PMC · DOI: 10.1038/s42005-025-02458-7 · Communications Physics · 2026-01-06

## TL;DR

Scientists measured a key nuclear reaction in stars using a new method that eliminates background noise, resolving a long-standing discrepancy with theoretical predictions.

## Contribution

The study introduces a background-free method using a N2O gas target to measure the 12C(α, γ)16O reaction with improved accuracy.

## Key findings

- The new method eliminates background from 12C photo-dissociation events.
- Complete angular distributions and cross sections were measured for the 1− resonance in 16O.
- The E1−E2 mixing phase angle now agrees with quantum scattering theory predictions.

## Abstract

The carbon oxygen ratio (C/O) at the end of stellar helium burning is a crucial nuclear input to stellar evolution theory. Knowledge of the C/O ratio with sufficient accuracy has eluded measurement over the past five decades.
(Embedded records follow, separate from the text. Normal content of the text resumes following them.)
(* ===== verification/Life.v ===== *)
(** * Creating and ending processes ([proc.c])

    [allocproc], [userinit], [growproc], [fork], [exit], [wait] and [forkret]
    over the process table, the page tables, the open files and the file
    system.  Where the code calls [sched] or [sleep], the operation is cut
    there: [exit_enter] and [wait_scan] end before the switch. *)
From Stdlib Require Import ZArith Lia.
From stdpp Require Import base list gmap strings.
From S2P Require Import Prelude Params Mmu Bytes Cstring Spinlock Proc Sched SchedInv Kern Sleeplock FsData Bio Log Fs Pipe Demo Kalloc Vm File.
#[local] Open Scope Z_scope.
#[local] Open Scope kernel_scope.

(** The slot [allocproc] found, as it fills it in under [ptable.lock]. *)
Definition embryo (i : nat) (id : Z) (p : proc) : proc :=
  p <| state := EMBRYO |> <| pid := id |>
    <| level := 2 |> <| timequant := 5 |> <| timeallot := 20 |> <| tickcount := 0 |>
    <| s_link := None |> <| share := 0 |> <| stride := -1 |> <| pass := 0 |>
    <| thread_count := 1 |> <| thread_id := 0 |> <| next_tid := 1 |> <| lwpgroup := Some i |>
    <| waiting_tid := -1 |>.

(** The frame at the top of a new kernel stack: a trap frame with the old
    contents of the page, [trapret], and a context that starts at [forkret]. *)
Definition new_stack (p : proc) : proc :=
  p <| kret := KTrapret |> <| ctx := mkctx 0 0 0 0 KForkret |>.

Section ops.
Context `{Layout} {E : Type} `{Sub E fsstate} `{Sub E kmem} `{Sub E filest} `{DevSw (kstate E)}.
Abbreviation K := (kstate E).

Definition allocproc : M K (option nat) :=
  acquire_k ptable_lock ;;;
  r <~ for_until slots (fun i =>
    p <~ proc_at i; ret (if decide (state p = UNUSED) then Some i else None));
  match r with
  | None => release_k ptable_lock ;;; ret None
  | Some i =>
      s <~ get;
      upd_proc i (embryo i (nextpid s)) ;;;
      modify (fun s => s <| nextpid := i32 (nextpid s + 1) |>) ;;;
      release_k ptable_lock ;;;
      k <~ kalloc;
      upd_proc i (fun p => p <| kstack := k |>) ;;;
      if k =? 0 then upd_proc i (fun p => p <| state := UNUSED |>) ;;; ret None
      else upd_proc i new_stack ;;; ret (Some i)
  end.

(** The user registers of the first process. *)
Definition init_tf : trapframe :=
  tf_zero <| cs := Z.lor (Z.shiftl SEG_UCODE 3) DPL_USER |>
          <| ds := Z.lor (Z.shiftl SEG_UDATA 3) DPL_USER |>
          <| es := Z.lor (Z.shiftl SEG_UDATA 3) DPL_USER |>
          <| ss := Z.lor (Z.shiftl SEG_UDATA 3) DPL_USER |>
          <| eflags := FL_IF |> <| esp := PGSIZE |> <| eip := 0 |>.

(** [safestrcpy(p->name, s, sizeof(p->name))] *)
Definition copy_name (i : nat) (s : list Z) : M K unit :=
  p <~ proc_at i;
  n <~ of_option (Undef "safestrcpy") (safestrcpy (name p) s 16);
  set_proc i (p <| name := n |>).

(** [initcode] is the assembled [initcode.S]. *)
Definition userinit (initcode : list Z) : M K unit :=
  o <~ allocproc;
  modify (fun s => s <| initproc := o |>) ;;;
  i <~ deref o;
  pd <~ setupkvm;
  upd_proc i (fun p => p <| pgdir := pd |>) ;;;
  if pd =? 0 then panic "userinit: out of memory?"
  else
    inituvm pd initcode (Z.of_nat (length initcode)) ;;;
    upd_proc i (fun p => p <| sz := PGSIZE |> <| tf := init_tf |>) ;;;
    copy_name i (chars "initcode") ;;;
    d <~ namei (chars "/");
    upd_proc i (fun p => p <| cwd := d |>) ;;;
    acquire_k ptable_lock ;;;
    upd_proc i (fun p => p <| state := RUNNABLE |>) ;;;
    release_k ptable_lock ;;;
    acquire_k mlfqstr_lock ;;;
    mlfqadd i ;;;
    release_k mlfqstr_lock.

Definition growproc (n : Z) : M K Z :=
  i <~ curproc;
  p <~ proc_at i;
  r <~ (if 0 <? n then
          s <~ allocuvm (pgdir p) (sz p) (u32 (sz p + n)); ret (if s =? 0 then None else Some s)
        else if n <? 0 then
          s <~ deallocuvm (pgdir p) (sz p) (u32 (sz p + n)); ret (if s =? 0 then None else Some s)
        else ret (Some (sz p)));
  match r with
  | None => ret (-1)
  | Some s =>
      upd_proc i (fun p => p <| sz := s |>) ;;;
      switchuvm (Some i) ;;;
      ret 0
  end.

(** [for(i = 0; i < NOFILE; i++) if(curproc->ofile[i])
       np->ofile[i] = filedup(curproc->ofile[i]);] *)
Definition dup_files (cur np : nat) : M K unit :=
  for_each (seq 0 NOFILE) (fun fd =>
    p <~ proc_at cur;
    match ofile p !! fd with
    | Some (Some f) =>
        f' <~ filedup f;
        upd_proc np (fun q => q <| ofile ::= <[fd := Some f']> |>)
    | _ => ret tt
    end).

Definition fork : M K Z :=
  cur <~ curproc;
  o <~ allocproc;
  match o with
  | None => ret (-1)
  | Some np =>
      p <~ proc_at cur;
      pd <~ copyuvm (pgdir p) (sz p);
      upd_proc np (fun q => q <| pgdir := pd |>) ;;;
      if pd =? 0 then
        q <~ proc_at np;
        kfree (kstack q) ;;;
        upd_proc np (fun q => q <| kstack := 0 |> <| state := UNUSED |>) ;;;
        ret (-1)
      else
        p <~ proc_at cur;
        upd_proc np (fun q => q <| sz := sz p |> <| ustack := sz p |> <| parent := Some cur |>
                                <| tf := (tf p) <| eax := 0 |> |>) ;;;
        dup_files cur np ;;;
        p <~ proc_at cur;
        c <~ of_option (Undef "cwd") (cwd p);
        c <~ idup c;
        upd_proc np (fun q => q <| cwd := Some c |>) ;;;
        copy_name np (name p) ;;;
        q <~ proc_at np;
        acquire_k ptable_lock ;;;
        upd_proc np (fun q => q <| state := RUNNABLE |>) ;;;
        locked_add np ;;;
        release_k ptable_lock ;;;
        ret (pid q)
  end.

(** [wakeup1(q)] for a process pointer. *)
Definition chan_of (o : option nat) : chan := match o with Some i => ChProc i | None => ChNull end.

(** [exit] up to [sched]. *)
Definition exit_enter : M K unit :=
  cur <~ curproc;
  s <~ get;
  if decide (initproc s = Some cur) then panic "init exiting"
  else
    for_each (seq 0 NOFILE) (fun fd =>
      p <~ proc_at cur;
      match ofile p !! fd with
      | Some (Some f) =>
          fileclose f ;;;
          upd_proc cur (fun p => p <| ofile ::= <[fd := None]> |>)
      | _ => ret tt
      end) ;;;
    begin_op ;;;
    p <~ proc_at cur;
    c <~ of_option (Undef "cwd") (cwd p);
    iput c ;;;
    end_op ;;;
    upd_proc cur (fun p => p <| cwd := None |>) ;;;
    acquire_k ptable_lock ;;;
    p <~ proc_at cur;
    wakeup1 (chan_of (parent p)) ;;;
    for_each slots (fun i =>
      q <~ proc_at i;
      if decide (parent q = Some cur) then
        s <~ get;
        upd_proc i (fun q => q <| parent := initproc s |>) ;;;
        if decide (state q = ZOMBIE) then wakeup1 (chan_of (initproc s)) else ret tt
      else ret tt) ;;;
    upd_proc cur (fun p => p <| state := ZOMBIE |>) ;;;
    p <~ proc_at cur;
    acquire_k mlfqstr_lock ;;;
    (if in_mlfq p then mlfqrm cur else striderm cur) ;;;
    release_k mlfqstr_lock.

(** One pass of [wait] over the table, [ptable.lock] being held: the pid of a
    child that has exited, [-1], or [None] when it goes on to [sleep]. *)
Definition wait_scan (cur : nat) : M K (option Z) :=
  r <~ for_until slots (fun i =>
    q <~ proc_at i;
    if decide (parent q = Some cur /\ state q = ZOMBIE) then
      kfree (kstack q) ;;;
      upd_proc i (fun q => q <| kstack := 0 |>) ;;;
      freevm (pgdir q) ;;;
      upd_proc i (fun q => q <| pid := 0 |> <| parent := None |> <| name ::= <[0%nat := 0]> |>
                             <| killed := 0 |> <| state := UNUSED |>) ;;;
      release_k ptable_lock ;;;
      ret (Some (pid q))
    else ret None);
  match r with
  | Some id => ret (Some id)
  | None =>
      s <~ get;
      p <~ proc_at cur;
      if negb (existsb (fun q => bool_decide (parent q = Some cur)) (ptable s)) || negb (killed p =? 0) then
        release_k ptable_lock ;;; ret (Some (-1))
      else ret None
  end.

(** [wait]; [None] when it sleeps, to scan again when it is woken. *)
Definition wait_enter : M K (option Z) :=
  cur <~ curproc;
  acquire_k ptable_lock ;;;
  r <~ wait_scan cur;
  match r with
  | Some id => ret (Some id)
  | None => sleep_mark (ChProc cur) ptable_lock ;;; ret None
  end.
Definition wait_resume (cur : nat) : M K (option Z) :=
  sleep_tidy cur ptable_lock ;;;
  r <~ wait_scan cur;
  match r with
  | Some id => ret (Some id)
  | None => sleep_mark (ChProc cur) ptable_lock ;;; ret None
  end.

Definition forkret : M K unit :=
  release_k ptable_lock ;;;
  s <~ get;
  if first s then
    modify (fun s => s <| first := false |>) ;;;
    iinit ROOTDEV ;;;
    initlog ROOTDEV
  else ret tt.

(** [kvmalloc] of [vm.c] *)
Definition kvmalloc : M K unit :=
  pd <~ setupkvm;
  modify (fun s => s <| kpgdir := pd |>) ;;;
  switchkvm.
End ops.
(* ===== verification/Env.v ===== *)
(** * The parts of the kernel put together

    [kenv] is everything outside the process table: the file system, the page
    allocator, the open files and pipes, the semaphores and the console.  Each
    component's theorems are about its own part; [sub_at] takes a state of the
    whole kernel to a state of one part. *)
From Stdlib Require Import ZArith Lia.
From stdpp Require Import base list gmap strings.
From S2P Require Import Prelude Params Bytes Spinlock Proc Sched SchedInv Kern Sleeplock FsData Bio Log Demo Semaphore Kalloc Fs Pipe File Console.
#[local] Open Scope Z_scope.
#[local] Open Scope kernel_scope.

Record kenv := mkenv { e_fs : fsstate; e_mem : kmem; e_file : filest; e_sem : semst; e_con : console }.
#[export] Instance eta_kenv : Eta kenv := fun e => mkenv (e_fs e) (e_mem e) (e_file e) (e_sem e) (e_con e).

#[export] Instance sub_fs : Sub kenv fsstate.
Proof. refine {| sub_get := e_fs; sub_set t e := e <| e_fs := t |> |}; [done|by intros []|done]. Defined.
#[export] Instance sub_mem : Sub kenv kmem.
Proof. refine {| sub_get := e_mem; sub_set t e := e <| e_mem := t |> |}; [done|by intros []|done]. Defined.
#[export] Instance sub_file : Sub kenv filest.
Proof. refine {| sub_get := e_file; sub_set t e := e <| e_file := t |> |}; [done|by intros []|done]. Defined.
#[export] Instance sub_sem : Sub kenv semst.
Proof. refine {| sub_get := e_sem; sub_set t e := e <| e_sem := t |> |}; [done|by intros []|done]. Defined.
#[export] Instance sub_con : Sub kenv console.
Proof. refine {| sub_get := e_con; sub_set t e := e <| e_con := t |> |}; [done|by intros []|done]. Defined.

Lemma sub_at {S E T} `{KernLaws S E} `{Sub E T} (s : S) L (e : E) :
  at_ (T := E) s L e -> at_ (H0 := sub_laws e) s L (sub_get e).
Proof.
  intros [Hc Hp]. split; [split; [done|]|].
  - exists (sub_get e). by rewrite Hp, sub_set_get.
  - cbn. by rewrite Hp.
Qed.

(** ** A small kernel *)

Definition small_con : console :=
  mkcons 1 0 true [] (replicate 2000 0) 0 (mkinput (replicate 128 0) 0 0 0) 0.
Definition small_env : kenv :=
  mkenv (small_fs small_disk [] [] 0) (mkkmem 1 0 ∅) (mkfilest (replicate NFILE file0) ∅) (mksemst ∅ ∅) small_con.
(* ===== verification/Dump.v ===== *)
(** * What the kernel prints about itself ([panic] of [console.c],
    [getcallerpcs] of [spinlock.c], [procdump] of [proc.c])

    [rendered] is the text of a format with its arguments; [cprintf] sends
    exactly that text.  With it: the message of a panic, after which the
    console is dead on every CPU, and the list of processes. *)
From Stdlib Require Import ZArith Lia.
From stdpp Require Import base list gmap strings.
From S2P Require Import Prelude Params Mmu Bytes Cstring Ring Spinlock Proc Sched SchedInv Kern Sleeplock FsData Bio Log Fs Demo Console Env ConsoleThms.
#[local] Open Scope Z_scope.
#[local] Open Scope kernel_scope.

(** ** The code *)

(** The loop over the frames: the words at [ebp] are the caller's [ebp] and
    the return address. *)
Fixpoint frames (word : Z -> Z) (n : nat) (ebp : Z) : list Z :=
  match n with
  | O => []
  | S n =>
      if (ebp =? 0) || (ebp <? KERNBASE) || (ebp =? 0xffffffff) then []
      else word (u32 (ebp + 4)) :: frames word n (word ebp)
  end.

(** The ten words of [pcs]; [v] is the address of the first argument. *)
Definition getcallerpcs (word : Z -> Z) (v : Z) : list Z :=
  let l := frames word 10 (u32 (v - 8)) in
  l ++ replicate (10 - length l) 0.

Section dump.
Context {E : Type} `{Sub E console} (word : Z -> Z).
Abbreviation K := (kstate E).

(** [panic] up to its endless loop; [v] is where its argument lies. *)
Definition panic_code (s : list Z) (v : Z) : M K unit :=
  on_mach cli ;;;
  on_cons (modify (fun c => c <| locking := 0 |>)) ;;;
  id <~ gets (fun k => lapicid (mach k));
  cprintf (text "lapicid %d: panic: ") [AInt id] ;;;
  cprintf s [] ;;;
  cprintf [NL] [] ;;;
  for_each (getcallerpcs word v) (fun pc => cprintf (text " %p") [AInt pc]) ;;;
  on_cons (modify (fun c => c <| panicked := 1 |>)).

(** [states[p->state]] *)
Definition state_name (s : procstate) : list Z :=
  match s with
  | UNUSED => text "unused" | EMBRYO => text "embryo" | SLEEPING => text "sleep "
  | RUNNABLE => text "runble" | RUNNING => text "run   " | ZOMBIE => text "zombie"
  end.

Definition procdump : M K unit :=
  for_each slots (fun i =>
    p <~ proc_at i;
    if decide (state p = UNUSED) then ret tt
    else
      n <~ of_option (Undef "name") (str_of (name p));
      cprintf (text "%d %s %s level%d") [AInt (pid p); AStr (Some (state_name (state p))); AStr (Some n); AInt (level p)] ;;;
      (if decide (state p = SLEEPING) then
         for_until (getcallerpcs word (u32 (c_ebp (ctx p) + 8))) (fun pc =>
           if pc =? 0 then ret (Some tt) else cprintf (text " %p") [AInt pc] ;;; ret None) ;;;
         ret tt
       else ret tt) ;;;
      cprintf [NL] []).
End dump.

(** ** The text of a format *)

Definition conversion (c : Z) (args : list parg) : option (list Z * list parg) :=
  if c =? 100 then
    match args with AInt v :: args => (fun l => (l, args)) <$> int_chars 97 (i32 v) 10 true | _ => None end
  else if (c =? 120) || (c =? 112) then
    match args with AInt v :: args => (fun l => (l, args)) <$> int_chars 97 (i32 v) 16 false | _ => None end
  else if c =? 115 then
    match args with AStr s :: args => Some (default null_str s, args) | _ => None end
  else if c =? 37 then Some ([37], args)
  else Some ([37; c], args).

Fixpoint rendered (fmt : list Z) (args : list parg) : option (list Z) :=
  match fmt with
  | [] => Some []
  | c :: fmt =>
      if c =? 37 then
        match fmt with
        | [] => Some []
        | c :: fmt => x ← conversion c args; app x.1 <$> rendered fmt x.2
        end
      else cons c <$> rendered fmt args
  end.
It is determined by the rate of oxygen formation in the fusion of helium with 12C, denoted as 12C(α, γ)16O. Even though recent methods employing a time projection chamber can measure the time-reverse photo-dissociation reaction, the results still do not show unambiguous agreement with the predictions of quantum scattering theory. Here, we improve this method using a N2O gas target. This improvement allows us to eliminate the background caused by 12C photo-dissociation events, obtain complete angular distributions (0∘−180∘), and measure the cross sections over the 1− resonance in 16O at Ecm ~ 2.4 MeV. These measurements resolve the discrepancy that was previously observed between the measured E1−E2 mixing phase angle (ϕ12) of 12C(α, γ)16O and the predictions of quantum scattering theory. This newfound agreement demonstrates the viability of our method for conducting measurements at lower energies.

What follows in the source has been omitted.